MUMBAI: Not all news is breaking, some of it is quietly improving. Network18 Media & Investments Limited appears to be doing just that, tightening losses and stabilising margins even as costs continue to weigh on the business. For FY26, the company reported revenue from operations of Rs 1,955.1 crore, up from Rs 1,896.2 crore in FY25, signalling modest top-line growth in a challenging media environment. Total income stood at Rs 1,978.2 crore, compared to Rs 1,913 crore a year earlier.

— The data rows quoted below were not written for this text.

(* ===== verification/Url.v ===== *)
(** * The path of a request url (parseurl and Node's url.parse)

    Express 4 routes a request by [parseurl(req).pathname] (router/index.js,
    [getPathname]).  parseurl 1.3's [fastparse] cuts a url that starts with
    [/] and holds none of [\t \n \f \r], space, [#], U+00A0 and U+FEFF at
    its first [?]; any other url goes to Node's legacy [url.parse]
    (lib/url.js of Node 20), whose pathname this file models step by step:
    trimming, backslashes before the query, the simple-path shortcut, the
    protocol, [//] and the host (user info, port, IPv6 brackets, the part
    of a host after a [:] moved to the path, the checks that throw),
    escaping, and the cut at the first [?] or [#].  [getPathname] catches a
    throw, so a throw and an undefined pathname are both [None].

    Not modelled: [toASCII] of a hostname is the identity (IDNA only
    rewrites or rejects non-ASCII hostnames; a rejection, which Express
    answers like an undefined path, is not represented), and the case
    mapping of the hostname, which never changes the pathname. *)

From Stdlib Require Import String.
From stdpp Require Import base list numbers.
From Stdlib Require Import Lia.
From S2P Require Import Prelude JsValue.

Module Url.
Local Open Scope N_scope.

(** ** Scanning helpers *)

(** The prefix of [s] before its first code unit satisfying [p]. *)
Fixpoint cut_at (p : N → bool) (s : jsstring) : jsstring :=
  match s with
  | [] => []
  | c :: s' => if p c then [] else c :: cut_at p s'
  end.

(** The index of the first code unit of [s] satisfying [p]. *)
Fixpoint index_where (p : N → bool) (s : jsstring) : option nat :=
  match s with
  | [] => None
  | c :: s' => if p c then Some 0%nat else S <$> index_where p s'
  end.

(** The index of the first occurrence of [pat] in [s]. *)
Fixpoint index_of_sub (pat s : jsstring) : option nat :=
  if bool_decide (take (length pat) s = pat) then Some 0%nat
  else match s with [] => None | _ :: s' => S <$> index_of_sub pat s' end.

Definition is_char (c : N) : N → bool := λ d, bool_decide (d = c).
Definition in_chars (cs : list N) : N → bool := λ d, bool_decide (d ∈ cs).

(** ** parseurl's fast path *)

Definition fast_stop : N → bool := in_chars [9; 10; 12; 13; 32; 35; 160; 65279].

Definition fastparse_ok (url : jsstring) : bool :=
  match url with c :: rest => bool_decide (c = 47) && forallb (λ c, negb (fast_stop c)) rest | [] => false end.

(** ** url.parse: trimming and backslashes *)

(** Code units the loop of url.parse trims: below 33, U+00A0, U+FEFF. *)
Definition url_ws (c : N) : bool := bool_decide (c < 33) || bool_decide (c = 160) || bool_decide (c = 65279).

Fixpoint drop_ws (s : jsstring) : jsstring :=
  match s with [] => [] | c :: s' => if url_ws c then drop_ws s' else s end.

Definition trim_url (s : jsstring) : jsstring := rev (drop_ws (rev (drop_ws s))).

(** Backslashes before the first [?] or [#] become [/]. *)
Fixpoint slash_backslashes (s : jsstring) : jsstring :=
  match s with
  | [] => []
  | c :: s' => if in_chars [35; 63] c then s else (if bool_decide (c = 92) then 47 else c) :: slash_backslashes s'
  end.

(** ** The simple-path shortcut of url.parse

    [simplePathPattern]: one or two slashes not followed by a third, then
    no white space (JavaScript's [\s]) up to the end; the pathname is
    what precedes the first [?]. *)
Definition simple_path (rest : jsstring) : option jsstring :=
  match rest with
  | 47 :: 47 :: 47 :: _ => None
  | 47 :: _ => if forallb (λ c, negb (is_js_space c)) rest then Some (cut_at (is_char 63) rest) else None
  | _ => None
  end.

(** ** The protocol [/^[a-z0-9.+-]+:/i] *)
Definition proto_char (c : N) : bool :=
  bool_decide (48 ≤ c ≤ 57) || bool_decide (65 ≤ c ≤ 90) || bool_decide (97 ≤ c ≤ 122) || in_chars [43; 45; 46] c.

Definition ascii_lower (c : N) : N := if decide (65 ≤ c ≤ 90) then c + 32 else c.

(** The protocol with its [:], and the rest. *)
Definition split_proto (rest : jsstring) : option (jsstring * jsstring) :=
  let k := length (cut_at (λ c, negb (proto_char c)) rest) in
  if bool_decide (k ≠ 0%nat ∧ rest !! k = Some 58) then Some (take (S k) rest, drop (S k) rest) else None.

Definition slashed_protocol (p : jsstring) : bool :=
  bool_decide (p ∈ [js "http"; js "http:"; js "https"; js "https:"; js "ftp"; js "ftp:";
                    js "gopher"; js "gopher:"; js "file"; js "file:"; js "ws"; js "ws:"; js "wss"; js "wss:"]).

Definition hostless_protocol (p : jsstring) : bool := bool_decide (p ∈ [js "javascript"; js "javascript:"]).

(** [/^\/\/[^@\/]+@[^@\/]+/] *)
Definition host_pattern (rest : jsstring) : bool :=
  match rest with
  | 47 :: 47 :: r =>
      let a := cut_at (in_chars [47; 64]) r in
      match drop (length a) r with
      | 64 :: c :: _ => bool_decide (a ≠ []) && negb (in_chars [47; 64] c)
      | _ => false
      end
  | _ => false
  end.

(** ** The host *)

(** Characters RFC 2396 never allows in a hostname, and those ending it. *)
Definition non_host : N → bool := in_chars [9; 10; 13; 32; 34; 37; 39; 59; 60; 62; 92; 94; 96; 123; 124; 125].
Definition host_end : N → bool := in_chars [35; 47; 63].

(** The scan of url.parse: the first non-host character after the last
    [@] (or the host end), and the last [@], up to the first host end. *)
Fixpoint host_scan (s : jsstring) (i : nat) (nonhost at_sign : option nat) : option nat * option nat :=
  match s with
  | [] => (nonhost, at_sign)
  | c :: s' =>
      if host_end c then (Some (default i nonhost), at_sign)
      else if bool_decide (c = 64) then host_scan s' (S i) None (Some i)
      else if non_host c then host_scan s' (S i) (Some (default i nonhost)) at_sign
      else host_scan s' (S i) nonhost at_sign
  end.

(** [decodeURIComponent] of the user info succeeds (ECMAScript Decode):
    every [%] starts two hex digits, and the bytes above 127 form valid
    UTF-8 sequences. *)
Definition hex_val (c : N) : option N :=
  if decide (48 ≤ c ≤ 57) then Some (c - 48)
  else if decide (65 ≤ c ≤ 70) then Some (c - 55)
  else if decide (97 ≤ c ≤ 102) then Some (c - 87) else None.

Definition hex_byte (h1 h2 : N) : option N := a ← hex_val h1; b ← hex_val h2; Some (16 * a + b).

(** The number of continuation bytes a leading byte announces. *)
Definition utf8_lead (b : N) : option nat :=
  if decide (192 ≤ b ≤ 223) then Some 1%nat
  else if decide (224 ≤ b ≤ 239) then Some 2%nat
  else if decide (240 ≤ b ≤ 247) then Some 3%nat else None.

(** The code point of a UTF-8 sequence, and its validity: not overlong,
    not a surrogate, at most U+10FFFF. *)
Definition utf8_valid (bs : list N) : bool :=
  match bs with
  | [b0; b1] => let cp := 64 * (b0 - 192) + (b1 - 128) in bool_decide (128 ≤ cp)
  | [b0; b1; b2] =>
      let cp := 4096 * (b0 - 224) + 64 * (b1 - 128) + (b2 - 128) in
      bool_decide (2048 ≤ cp ∧ ¬ (55296 ≤ cp ≤ 57343))
  | [b0; b1; b2; b3] =>
      let cp := 262144 * (b0 - 240) + 4096 * (b1 - 128) + 64 * (b2 - 128) + (b3 - 128) in
      bool_decide (65536 ≤ cp ≤ 1114111)
  | _ => false
  end.

Fixpoint uri_decode_ok (s : jsstring) (seq : list N) (pending : nat) : bool :=
  match s with
  | [] => bool_decide (pending = 0%nat)
  | c :: s' =>
      match pending with
      | O =>
          if bool_decide (c = 37) then
            match s' with
            | h1 :: h2 :: s'' =>
                match hex_byte h1 h2 with
                | Some b => if decide (b < 128) then uri_decode_ok s'' [] 0
                            else match utf8_lead b with
                                 | Some n => uri_decode_ok s'' [b] n
                                 | None => false
                                 end
                | None => false
                end
            | _ => false
            end
          else uri_decode_ok s' [] 0
      | S p =>
          if bool_decide (c = 37) then
            match s' with
            | h1 :: h2 :: s'' =>
                match hex_byte h1 h2 with
                | Some b => if decide (128 ≤ b ≤ 191) then
                              (match p with
                               | O => utf8_valid (seq ++ [b]) && uri_decode_ok s'' [] 0
                               | _ => uri_decode_ok s'' (seq ++ [b]) p
                               end)
                            else false
                | None => false
                end
            | _ => false
            end
          else false
      end
  end.

(** [parseHost]: a final [:digits] is the port. *)
Definition strip_port (host : jsstring) : jsstring :=
  let r := rev host in
  let ds := cut_at (is_char 58) r in
  if bool_decide (drop (length ds) r ≠ [] ∧ Forall (λ c, 48 ≤ c ≤ 57) ds)
  then rev (drop (S (length ds)) r) else host.

Definition is_ipv6 (h : jsstring) : bool :=
  match h with 91 :: _ => bool_decide (List.last h 0 = 93) | _ => false end.

Definition forbidden_host : N → bool := in_chars [0; 9; 10; 13; 32; 35; 37; 47; 58; 60; 62; 63; 64; 91; 92; 93; 94; 124].
Definition forbidden_host_ipv6 : N → bool := in_chars [0; 9; 10; 13; 32; 35; 37; 47; 60; 62; 63; 64; 92; 94; 124].

(** The host part of url.parse: the rest after the host and the
    hostname, or [None] when it throws (undecodable user info, a
    forbidden character in the hostname). *)
Definition parse_host (rest : jsstring) : option (jsstring * jsstring) :=
  let '(nonhost, at_sign) := host_scan rest 0 None None in
  let start := match at_sign with Some a => S a | None => 0%nat end in
  let auth_ok := match at_sign with Some a => uri_decode_ok (take a rest) [] 0 | None => true end in
  let host := match nonhost with Some n => take (n - start) (drop start rest) | None => drop start rest end in
  let rest1 := match nonhost with Some n => drop n rest | None => [] end in
  let hostname := strip_port host in
  let ipv6 := is_ipv6 hostname in
  let '(hostname1, rest2) :=
    if ipv6 then (hostname, rest1)
    else match index_where (in_chars [47; 92; 35; 63; 58]) hostname with
         | Some i => (take i hostname, 47 :: drop i hostname ++ rest1)
         | None => (hostname, rest1)
         end in
  let hostname2 := if decide (255 < length hostname1)%nat then [] else hostname1 in
  let throws := match hostname2 with
                | [] => false
                | _ => if ipv6 then existsb forbidden_host_ipv6 hostname2 else existsb forbidden_host hostname2
                end in
  if negb auth_ok || throws then None
  else if ipv6 then
    Some (match rest2 with 47 :: _ => rest2 | _ => 47 :: rest2 end, take (pred (pred (length hostname2))) (drop 1 hostname2))
  else Some (rest2, hostname2).

(** ** Escaping and the pathname *)

Definition auto_escape (c : N) : jsstring :=
  match c with
  | 9 => js "%09" | 10 => js "%0A" | 13 => js "%0D" | 32 => js "%20" | 34 => js "%22"
  | 39 => js "%27" | 60 => js "%3C" | 62 => js "%3E" | 92 => js "%5C" | 94 => js "%5E"
  | 96 => js "%60" | 123 => js "%7B" | 124 => js "%7C" | 125 => js "%7D" | _ => [c]
  end.

Definition escape (s : jsstring) : jsstring := s ≫= auto_escape.

(** What precedes the first [?] or [#], when it is not empty. *)
Definition path_of_rest (rest : jsstring) : option jsstring :=
  match cut_at (in_chars [35; 63]) rest with [] => None | p => Some p end.

(** [url.parse(url).pathname]. *)
Definition url_parse_pathname (url : jsstring) : option jsstring :=
  let rest0 := slash_backslashes (trim_url url) in
  let has_hash := bool_decide (35 ∈ rest0) in
  let has_at := bool_decide (64 ∈ cut_at (in_chars [35; 63]) rest0) in
  match (if negb has_hash && negb has_at then simple_path rest0 else None) with
  | Some p => Some p
  | None =>
    let '(proto, rest1) := match split_proto rest0 with
                           | Some (p, r) => (Some p, r)
                           | None => (None, rest0)
                           end in
    let lproto := ascii_lower <$> default [] proto in
    let slashes := bool_decide (is_Some proto ∨ host_pattern rest1 = true) &&
                   bool_decide (take 2 rest1 = [47; 47]) in
    let rest2 := if slashes && negb (bool_decide (is_Some proto) && hostless_protocol lproto)
                 then drop 2 rest1 else rest1 in
    let has_host := negb (hostless_protocol lproto) &&
                    (slashes || match proto with Some p => negb (slashed_protocol p) | None => false end) in
    let parsed := if has_host then (λ '(r, h), (r, Some h)) <$> parse_host rest2 else Some (rest2, None) in
    match parsed with
    | None => None
    | Some (rest3, hostname) =>
        let rest4 := if hostless_protocol lproto then rest3 else escape rest3 in
        match path_of_rest rest4 with
        | Some p => Some p
        | None =>
            match hostname with
            | Some (_ :: _) => if slashed_protocol lproto then Some [47] else None
            | _ => None
            end
        end
    end
  end.

(** [parseurl(req).pathname]: the fast path or url.parse. *)
Definition url_pathname (url : jsstring) : option jsstring :=
  if fastparse_ok url then Some (cut_at (is_char 63) url) else url_parse_pathname url.

(** ** Lemmas *)

Lemma cut_at_app_r p s t : forallb (λ c, negb (p c)) s = true → cut_at p (s ++ t) = s ++ cut_at p t.
Proof.
  induction s as [|c s IH]; simpl; [done|]. intros [Hc Hs]%andb_true_iff.
  destruct (p c); [done|]. by rewrite IH.
Qed.

(** A string is its part before the first [p], then the rest, which is
    empty or starts with a code unit satisfying [p]. *)
Lemma cut_at_app_drop p s : s = cut_at p s ++ drop (length (cut_at p s)) s.
Proof. induction s as [|c s IH]; simpl; [done|]. destruct (p c); simpl; [done|]. by rewrite <-IH. Qed.

Lemma cut_at_none p s : forallb (λ c, negb (p c)) (cut_at p s) = true.
Proof. induction s as [|c s IH]; simpl; [done|]. destruct (p c) eqn:E; simpl; [done|]. by rewrite E. Qed.

Lemma cut_at_rest p s :
  match drop (length (cut_at p s)) s with [] => True | c :: _ => p c = true end.
Proof. induction s as [|c s IH]; simpl; [done|]. by destruct (p c) eqn:E. Qed.

(** A part free of [p] followed by a rest that starts with [p] (or is
    empty) is cut at the start of the rest. *)
Lemma cut_at_app_stop p d q :
  forallb (λ c, negb (p c)) d = true → match q with [] => True | c :: _ => p c = true end →
  cut_at p (d ++ q) = d.
Proof.
  intros Hd Hq. rewrite cut_at_app_r by done.
  destruct q as [|c q]; simpl; [by rewrite app_nil_r|]. by rewrite Hq, app_nil_r.
Qed.

(** On parseurl's fast path the pathname is the part before the first [?]. *)
Lemma url_pathname_fast url : fastparse_ok url = true → url_pathname url = Some (cut_at (is_char 63) url).
Proof. unfold url_pathname. by intros ->. Qed.

End Url.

Profit after tax came in at Rs 306.6 crore for the year, a sharp turnaround from Rs 3,225.4 crore in FY25, largely reflecting the absence of large exceptional items that had inflated the previous year’s numbers. On a more comparable basis, the company’s operating performance showed signs of gradual stabilisation.
However, the quarterly picture remained under pressure. For the March quarter, Network18 reported a loss of Rs 53.1 crore, narrower than the Rs 98.1 crore loss in the same period last year, but still indicative of ongoing cost challenges.
Expenses continued to track high. Total expenses for FY26 stood at Rs 2,235.7 crore, up from Rs 2,197.8 crore in FY25. Key cost heads included operational expenses of Rs 765.9 crore, employee benefits of Rs 475.9 crore, and marketing, distribution and promotional spends of Rs 427.1 crore, underlining the continued investment required to sustain reach and engagement.
At an operating level, margins remained under strain. Operating margin stood at 2.33 per cent for FY26, marginally higher than 1.77 per cent in FY25, while net profit margin remained negative at -13.02 per cent, though improved from -14.89 per cent.
On the balance sheet, total assets rose to Rs 8,957.6 crore as of 31 March 2026, from Rs 8,317.5 crore a year earlier. Equity strengthened to Rs 4,958.7 crore, while borrowings increased to Rs 3,112.8 crore, reflecting a higher reliance on debt to support operations.
Cash flows told a mixed story. While financing activities generated Rs 83.9 crore, operating cash flow remained negative at Rs -24 crore, highlighting ongoing pressure on core cash generation. Cash and cash equivalents, however, improved to Rs 33.9 crore from Rs 1.8 crore.
The numbers point to a company in transition growing revenues, trimming losses, but still grappling with structural cost pressures. In a sector where scale often comes at a price, Network18 seems to be inching towards balance, one quarter at a time.